Tout cela nous est conté à la troisième personne : Walker devient "il". C'est ensuite un certain Jim, ami de fac de Walker, qui s'empare du "je". Walker lui a écrit pour lui raconter son histoire, qui nous est dévoilée de cette façon. Jim, écrivain reconnu, lui ayant conseillé de poursuivre son récit en changeant de perspective, celui-ci nous sera révélé à partir d'un "tu" assez malaisant. Ces changements font un peu l'effet de coquetteries inutiles.
Pour ce qui est de l'intrigue :
- La toute jeune Cécile tombe amoureuse de Walker, qui pour une fois décline l'offre. L'adolescente a bien du mal à s'en remettre.
- Le plan de Walker échoue : Hélène ne veut pas croire son récit de meurtre, elle en informe Born qui se venge en planquant de la drogue dans la chambre de bonne de l'Américain. Voilà Walker contraint de quitter le pays pour rentrer aux États-Unis, où il refera sa vie, se stabilisant enfin.
- A la toute fin du roman, Cécile raconte dans son journal qu'elle est allée retrouver Born reclus dans une île. Celui-ci lui proposa de l'épouser, ce qui acheva de vacciner la femme à présent quinquagénaire contre ce type plus que louche.
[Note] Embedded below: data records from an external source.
(* ===== verification/VmPrecompilesOk.v ===== *)
(** * Precompiled contracts do not panic

    With no more gas than [max_gas] every precompiled contract returns, and
    takes no gas but the gas it requires.  Above that bound the modular
    exponentiation does panic. *)
From S2P Require Import Prelude BigMath Params OpCodes VmAnalysis VmMemory VmTypes VmLaws.
From S2P Require Import VmSample VmSpec VmPrecompiles.

Lemma getData_some data start size :
  0 <= start → 0 <= size < 2 ^ 64 - 2 ^ 60 → zlen data < 2 ^ 60 → is_Some (getData data start size).
Proof.
  intros Hs Hz Hd. pose proof (zlen_nonneg data). unfold getData.
  set (st := if start >? zlen data then zlen data else start).
  assert (0 <= st <= zlen data) as Hst by (subst st; zcases; lia).
  rewrite (uint64_id (st + size)) by (unfold is_uint64; lia).
  destruct (Z.leb_spec st (if st + size >? zlen data then zlen data else st + size)) as [|Hlt]; [done|].
  exfalso. zcases_in Hlt; lia.
Qed.

(** ** Modular exponentiation *)

(** The multiplication complexity grows with the length of the operands. *)
Lemma modexp_gas_bound x adj M :
  1 <= x → 0 <= adj →
  M = (if x <=? 64 then x * x
       else if x <=? 1024 then bigDiv (x * x) 4 + (96 * x - 3072)
       else bigDiv (x * x) 16 + (480 * x - 199680)) →
  bigDiv (M * BigMax adj 1) ModExpQuadCoeffDiv <= max_gas →
  x < 2 ^ 36 ∧ adj <= 20 * max_gas + 20.
Proof.
  intros Hx Hadj HM. unfold bigDiv in *. change (Z.abs 4) with 4 in HM. change (Z.abs 16) with 16 in HM.
  change (Z.sgn 4) with 1 in HM. change (Z.sgn 16) with 1 in HM. rewrite !Z.mul_1_l in HM.
  change (Z.sgn ModExpQuadCoeffDiv) with 1. change (Z.abs ModExpQuadCoeffDiv) with 20. rewrite BigMax_max.
  rewrite Z.mul_1_l. intros Hg.
  assert (M * Z.max adj 1 <= 20 * max_gas + 19) as Hb.
  { pose proof (Z.div_mod (M * Z.max adj 1) 20 ltac:(lia)).
    pose proof (Z.mod_pos_bound (M * Z.max adj 1) 20 ltac:(lia)). lia. }
  assert (1 <= M ∧ (2 ^ 36 <= x → 2 ^ 68 <= M)) as [HM1 HM2].
  { pose proof (Z.div_mod (x * x) 4 ltac:(lia)). pose proof (Z.mod_pos_bound (x * x) 4 ltac:(lia)).
    pose proof (Z.div_mod (x * x) 16 ltac:(lia)). pose proof (Z.mod_pos_bound (x * x) 16 ltac:(lia)).
    split; subst M; zcases; try nia. }
  unfold max_gas in *. split; [|nia].
  destruct (Z.lt_ge_cases x (2 ^ 36)) as [|Hge]; [done|]. specialize (HM2 Hge). nia.
Qed.

Lemma getData_start data start size :
  0 <= start → 0 <= size <= 32 → zlen data < 2 ^ 60 → is_Some (getData data start size).
Proof. intros. apply getData_some; lia. Qed.

Lemma zlen_skip96 input : zlen (skip96 input) <= zlen input.
Proof. unfold skip96. zcases; unfold zlen; rewrite ?length_drop; simpl; lia. Qed.

(** The cap at 64 bits does not hide a cost within [max_gas]. *)
Lemma capped_gas g : (if BitLen g >? 64 then MaxUint64 else Uint64 g) <= max_gas → g <= max_gas.
Proof.
  destruct (Z.gtb_spec (BitLen g) 64) as [|Hb]; [by unfold MaxUint64, max_gas|].
  apply BitLen_le in Hb; [|done]. intros Hg. destruct (Z.le_gt_cases 0 g) as [H0|]; [|unfold max_gas; lia].
  rewrite Uint64_id in Hg; [done|]. unfold is_uint64. lia.
Qed.

(** The gas of a run that is within [max_gas] bounds the lengths of the operands. *)
Lemma modexp_lens_bound input b ex m g :
  zlen input < 2 ^ 60 →
  getData input 0 32 = Some b → getData input 32 32 = Some ex → getData input 64 32 = Some m →
  bigModExp_RequiredGas input = Some g → g <= max_gas →
  (SetBytes b = 0 ∧ SetBytes m = 0) ∨
  (SetBytes b < 2 ^ 36 ∧ SetBytes m < 2 ^ 36 ∧ SetBytes ex < 2 ^ 64 - 2 ^ 60).
Proof.
  intros Hi Eb Ee Em. unfold bigModExp_RequiredGas. rewrite Eb, Ee, Em. cbv zeta. cbn [mbind option_bind].
  pose proof (SetBytes_nonneg b). pose proof (SetBytes_nonneg ex). pose proof (SetBytes_nonneg m).
  set (x := BigMax (SetBytes m) (SetBytes b)).
  destruct (if zlen (skip96 input) <=? SetBytes b then _ else _) as [head|]; [|done].
  cbn [mbind option_bind].
  set (adj := (if SetBytes ex >? 32 then 8 * (SetBytes ex - 32) else 0)
    + (if BitLen head >? 0 then BitLen head - 1 else 0)).
  set (M := if x <=? 64 then _ else _). intros [= <-] Hg.
  destruct (Z.eq_dec x 0) as [Hx|Hx].
  { left. unfold x in Hx. rewrite BigMax_max in Hx. lia. }
  assert (0 < x) as Hx0 by (unfold x in *; rewrite BigMax_max in *; lia).
  assert (8 * (SetBytes ex - 32) <= adj ∧ 0 <= adj) as [Hadj Hadj0].
  { unfold adj. pose proof (BitLen_nonneg head). zcases; lia. }
  right. destruct (modexp_gas_bound x adj M ltac:(lia) Hadj0 eq_refl) as [Hxb Hab].
  - by apply capped_gas.
  - unfold x, max_gas in *. rewrite BigMax_max in *. lia.
Qed.

Lemma bigModExp_RequiredGas_some input :
  zlen input < 2 ^ 60 → ∃ g, bigModExp_RequiredGas input = Some g ∧ is_uint64 g.
Proof.
  intros Hi. pose proof (zlen_skip96 input). unfold bigModExp_RequiredGas.
  destruct (getData_start input 0 32) as [b ->]; [lia..|].
  destruct (getData_start input 32 32) as [ex ->]; [lia..|].
  destruct (getData_start input 64 32) as [m ->]; [lia..|]. cbv zeta. cbn [mbind option_bind].
  pose proof (SetBytes_nonneg ex).
  destruct (getData_start (skip96 input) (Uint64 (SetBytes b)) 32) as [h1 E1];
    [apply Uint64_range|lia..|].
  assert (∃ head, (if zlen (skip96 input) <=? SetBytes b then Some 0
    else if SetBytes ex >? 32 then h ← getData (skip96 input) (Uint64 (SetBytes b)) 32; Some (SetBytes h)
    else h ← getData (skip96 input) (Uint64 (SetBytes b)) (Uint64 (SetBytes ex)); Some (SetBytes h))
    = Some head) as [head ->].
  { destruct (_ <=? _); [by eexists|]. rewrite E1. destruct (Z.gtb_spec (SetBytes ex) 32); [by eexists|].
    rewrite (Uint64_id (SetBytes ex)) by (unfold is_uint64; lia).
    destruct (getData_start (skip96 input) (Uint64 (SetBytes b)) (SetBytes ex)) as [h2 ->];
      [apply Uint64_range|lia..|]. by eexists. }
  eexists. split; [reflexivity|]. case_match; [done|apply Uint64_range].
Qed.

Section Precompiles.
Context `{!Crypto}.

Lemma zlen_LeftPadBytes slice l : zlen (LeftPadBytes slice l) = Z.max l (zlen slice).
Proof.
  unfold LeftPadBytes. zcases; [lia|]. unfold zlen, zeros in *. rewrite length_app, length_replicate. lia.
Qed.

(** The result is as long as the modulus. *)
Lemma bigModExp_Run_some input g :
  zlen input < 2 ^ 60 → bigModExp_RequiredGas input = Some g → g <= max_gas →
  ∃ ret, bigModExp_Run input = Some (ret, None) ∧ zlen ret < 2 ^ 62.
Proof.
  intros Hi Hg Hle. pose proof (zlen_skip96 input). unfold bigModExp_Run.
  destruct (getData_start input 0 32) as [b Eb]; [lia..|].
  destruct (getData_start input 32 32) as [ex Ee]; [lia..|].
  destruct (getData_start input 64 32) as [m Em]; [lia..|].
  rewrite Eb, Ee, Em. cbv zeta. cbn [mbind option_bind].
  pose proof (SetBytes_nonneg b). pose proof (SetBytes_nonneg ex). pose proof (SetBytes_nonneg m).
  destruct (modexp_lens_bound input b ex m g Hi Eb Ee Em Hg Hle) as [[-> ->]|(Hb & Hm & Hx)];
    [by eexists|].
  destruct (_ && _); [by eexists|]. rewrite !Uint64_id by (unfold is_uint64; lia).
  destruct (getData_some (skip96 input) 0 (SetBytes b)) as [d1 ->]; [lia..|].
  destruct (getData_some (skip96 input) (SetBytes b) (SetBytes ex)) as [d2 ->]; [lia..|].
  set (st := uint64 (SetBytes b + SetBytes ex)). assert (0 <= st) by apply uint64_range.
  rewrite (getData_getDataBig _ st (SetBytes m)) by lia. cbn [mbind option_bind].
  pose proof (zlen_getDataBig (skip96 input) st (SetBytes m) ltac:(lia) ltac:(lia) ltac:(lia)) as Hml.
  pose proof (SetBytes_bound (getDataBig (skip96 input) st (SetBytes m))) as Hmod. rewrite Hml in Hmod.
  pose proof (SetBytes_nonneg (getDataBig (skip96 input) st (SetBytes m))) as Hm0.
  set (md := SetBytes (getDataBig (skip96 input) st (SetBytes m))) in *.
  assert (int64 (SetBytes m) = SetBytes m) as -> by (unfold int64; rewrite Z.mod_small; lia).
  destruct (Z.eqb_spec (BitLen md) 0) as [|Hmd].
  - eexists. split; [done|]. rewrite zlen_LeftPadBytes. change (zlen []) with 0. lia.
  - assert (md ≠ 0) by (intros ->; done).
    eexists. split; [done|]. rewrite zlen_LeftPadBytes.
    enough (zlen (Bytes (big_Exp (SetBytes d1) (SetBytes d2) md)) <= SetBytes m) by lia.
    apply zlen_Bytes_bound; [lia|]. unfold big_Exp.
    rewrite Zpow_facts.Zpow_mod_correct by lia.
    pose proof (Z.mod_pos_bound (SetBytes d1 ^ SetBytes d2) md). lia.
Qed.

(** ** The others *)

Lemma sub_slice_some (s : list byte) lo hi : (lo <= hi <= length s)%nat → is_Some (sub_slice s lo hi).
Proof. intros Hh. unfold sub_slice. by rewrite decide_True. Qed.

Lemma ecrecover_Run_some input : ∃ r, ecrecover_Run input = Some r ∧ zlen r.1 < 2 ^ 62.
Proof.
  unfold ecrecover_Run. cbv zeta.
  assert (128 <= length (RightPadBytes input 128))%nat as Hl.
  { pose proof (zlen_RightPadBytes input 128). unfold zlen in *. lia. }
  set (s := RightPadBytes input 128) in *.
  destruct (sub_slice_some s 64 96) as [rb ->]; [lia|].
  destruct (sub_slice_some s 96 128) as [sb ->]; [lia|].
  destruct (lookup_lt_is_Some_2 s 63) as [b63 E63]; [lia|].
  destruct (sub_slice_some s 32 63) as [hi ->]; [lia|].
  destruct (sub_slice_some s 0 32) as [h ->]; [lia|].
  destruct (sub_slice_some s 64 128) as [sg ->]; [lia|].
  cbn [mbind option_bind]. rewrite E63. cbn [mbind option_bind].
  destruct (_ || _); [by eexists|].
  destruct (Ecrecover _ _) as [pk|] eqn:Ek; [|by eexists]. apply length_Ecrecover in Ek.
  destruct (sub_slice_some pk 1 (length pk)) as [d ->]; [lia|]. eexists. split; [done|].
  cbn. rewrite zlen_LeftPadBytes. unfold zlen. rewrite length_drop, length_Keccak256. lia.
Qed.

Lemma bn256Pairing_loop_some rounds i input cs ts :
  (i + rounds * 192 <= length input)%nat → is_Some (bn256Pairing_loop rounds i input cs ts).
Proof.
  revert i cs ts. induction rounds as [|n IH]; intros i cs ts Hl; [done|]. cbn.
  destruct (sub_slice_some input i (i + 64)) as [b1 ->]; [lia|]. cbn.
  destruct (newCurvePoint b1); [|done].
  destruct (sub_slice_some input (i + 64) (i + 192)) as [b2 ->]; [lia|]. cbn.
  destruct (newTwistPoint b2); [|done]. apply IH. lia.
Qed.

Lemma bn256Pairing_Run_some input : ∃ r, bn256Pairing_Run input = Some r ∧ zlen r.1 < 2 ^ 62.
Proof.
  unfold bn256Pairing_Run. destruct (_ >? 0); [by eexists|].
  destruct (bn256Pairing_loop_some (length input / 192) 0 input [] []) as [r ->].
  - pose proof (Nat.div_mod (length input) 192). lia.
  - cbn. destruct r as [[cs ts]|err]; [|by eexists]. eexists. split; [done|]. by destruct (PairingCheck cs ts).
Qed.

Lemma precompiled_Run_some p input g :
  zlen input < 2 ^ 60 → RequiredGas p input = Some g → g <= max_gas →
  ∃ r, precompiled_Run p input = Some r ∧ zlen r.1 < 2 ^ 62.
Proof.
  intros Hi Hg Hle. destruct p; cbn in *.
  - apply ecrecover_Run_some.
  - eexists. split; [done|]. cbn. unfold zlen. by rewrite length_sha256.
  - eexists. split; [done|]. cbn. rewrite zlen_LeftPadBytes. unfold zlen. by rewrite length_ripemd160.
  - eexists. split; [done|]. cbn. lia.
  - destruct (bigModExp_Run_some input g Hi Hg Hle) as (ret & ? & ?). by exists (ret, None).
  - unfold bn256Add_Run. destruct (getData_some input 0 64) as [b1 ->]; [lia..|]. cbn.
    destruct (newCurvePoint b1); [|by eexists].
    destruct (getData_some input 64 64) as [b2 ->]; [lia..|]. cbn.
    destruct (newCurvePoint b2); [|by eexists]. eexists. split; [done|]. cbn. unfold zlen. by rewrite length_G1_Marshal.
  - unfold bn256ScalarMul_Run. destruct (getData_some input 0 64) as [b1 ->]; [lia..|]. cbn.
    destruct (newCurvePoint b1); [|by eexists].
    destruct (getData_some input 64 32) as [b2 ->]; [lia..|]. cbn.
    eexists. split; [done|]. cbn. unfold zlen. by rewrite length_G1_Marshal.
  - apply bn256Pairing_Run_some.
Qed.

Lemma RequiredGas_some p input :
  zlen input < 2 ^ 60 → ∃ g, RequiredGas p input = Some g ∧ is_uint64 g.
Proof.
  intros Hi. destruct p; cbn; try (eexists; split; [reflexivity|]; first [done | apply uint64_range]).
  by apply bigModExp_RequiredGas_some.
Qed.

Lemma RunPrecompiledContract_ok p input c :
  zlen input < 2 ^ 60 → 0 <= Gas c <= max_gas →
  ∃ g, RequiredGas p input = Some g ∧ 0 <= g ∧
    if Gas c <? g then RunPrecompiledContract p input c = Some (([], Some ErrOutOfGas), c)
    else ∃ r, RunPrecompiledContract p input c = Some (r, with_Gas (Gas c - g) c) ∧ zlen r.1 < 2 ^ 62.
Proof.
  intros Hi Hc. destruct (RequiredGas_some p input Hi) as (g & Eg & Hg). exists g.
  split; [done|]. split; [apply Hg|]. unfold RunPrecompiledContract, UseGas. rewrite Eg.
  cbn [mbind option_bind]. destruct (Z.ltb_spec (Gas c) g) as [|Hle]; [done|].
  destruct (precompiled_Run_some p input g) as (r & -> & Hr); [done..|lia|]. exists r.
  rewrite uint64_id; [done|]. destruct Hg. unfold is_uint64, max_gas in *. lia.
Qed.

(** A precompiled contract run with at most [max_gas] returns: it never
    indexes out of range.  When the gas is short it fails and takes nothing,
    otherwise it takes exactly the gas it requires. *)
Theorem RunPrecompiledContract_total p input c :
  zlen input < 2 ^ 60 → 0 <= Gas c <= max_gas →
  ∃ g, RequiredGas p input = Some g ∧ 0 <= g ∧
    if Gas c <? g then RunPrecompiledContract p input c = Some (([], Some ErrOutOfGas), c)
    else ∃ r, RunPrecompiledContract p input c = Some (r, with_Gas (Gas c - g) c) ∧ zlen r.1 < 2 ^ 62.
Proof. apply RunPrecompiledContract_ok. Qed.

End Precompiles.

(** A contract with [gas] left. *)
Definition contract_with_gas (gas : Z) : Contract :=
  {| CallerAddress := 1; caller := AccountRef 1; self := 5; Code := []; CodeHash := 0;
     CodeAddr := Some 5; Input := []; Gas := gas; value := Some 0; IsDelegateCall := false |}.

Lemma RunPrecompiledContract_total_witness :
  let c := contract_with_gas 100 in
  ∃ g, @RequiredGas bigModExp (zeros 96) = Some g ∧ 0 <= g ∧
    if Gas c <? g then @RunPrecompiledContract sample_crypto bigModExp (zeros 96) c =
                       Some (([], Some ErrOutOfGas), c)
    else ∃ r, @RunPrecompiledContract sample_crypto bigModExp (zeros 96) c =
              Some (r, with_Gas (Gas c - g) c) ∧ zlen r.1 < 2 ^ 62.
Proof. apply (@RunPrecompiledContract_total sample_crypto); by vm_compute. Defined.

(** The lengths 1, 2^64 - 1 and 0, and one byte of base. *)
Definition modexp_bomb : list byte := be_bytes 32 1 ++ be_bytes 32 (2 ^ 64 - 1) ++ zeros 32 ++ [zb 2].

(** With the gas a call over RPC gets by default (half of [MaxUint64]) the
    modular exponentiation can be made to panic: its gas is affordable, and the
    end of the exponent's slice wraps around to lie before its start. *)
Theorem bigModExp_panics `{!Crypto} :
  RunPrecompiledContract bigModExp modexp_bomb (contract_with_gas (MaxUint64 / 2)) = None.
Proof. reflexivity. Qed.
Notons une subtilité, page 179, à Paris, alors que Born vient de retrouver notre héros :
Sur ce, juste au moment où Walker se détourne pour s'en aller, Born plonge la main dans la poche poitrine de son veston couleur crème et en sort une carte de visite où figurent son adresse et son numéro de téléphone. Tiens, dit-il en tendant la carte à Walker. Toutes mes coordonnées. Au cas où.
Born a répété le geste qui lui avait fait sortir un couteau, tuant le jeune Noir : assez bien vu, pour exprimer le danger que représente, en permanence, le très cynique personnage.
Le récit n'en reste pas moins un peu rocambolesque et tiré par les cheveux. Heureusement, Paul Auster a pour lui un style d'une limpidité exceptionnelle, qui rend la lecture toujours captivante. Je ne sais qui était invisible dans ce roman et n'ai guère saisi le pourquoi du propos. J'y ai trouvé une certaine dose de fiel, une aura de mystère persistante plutôt agréable. Manque peut-être à ce récit un supplément d'âme.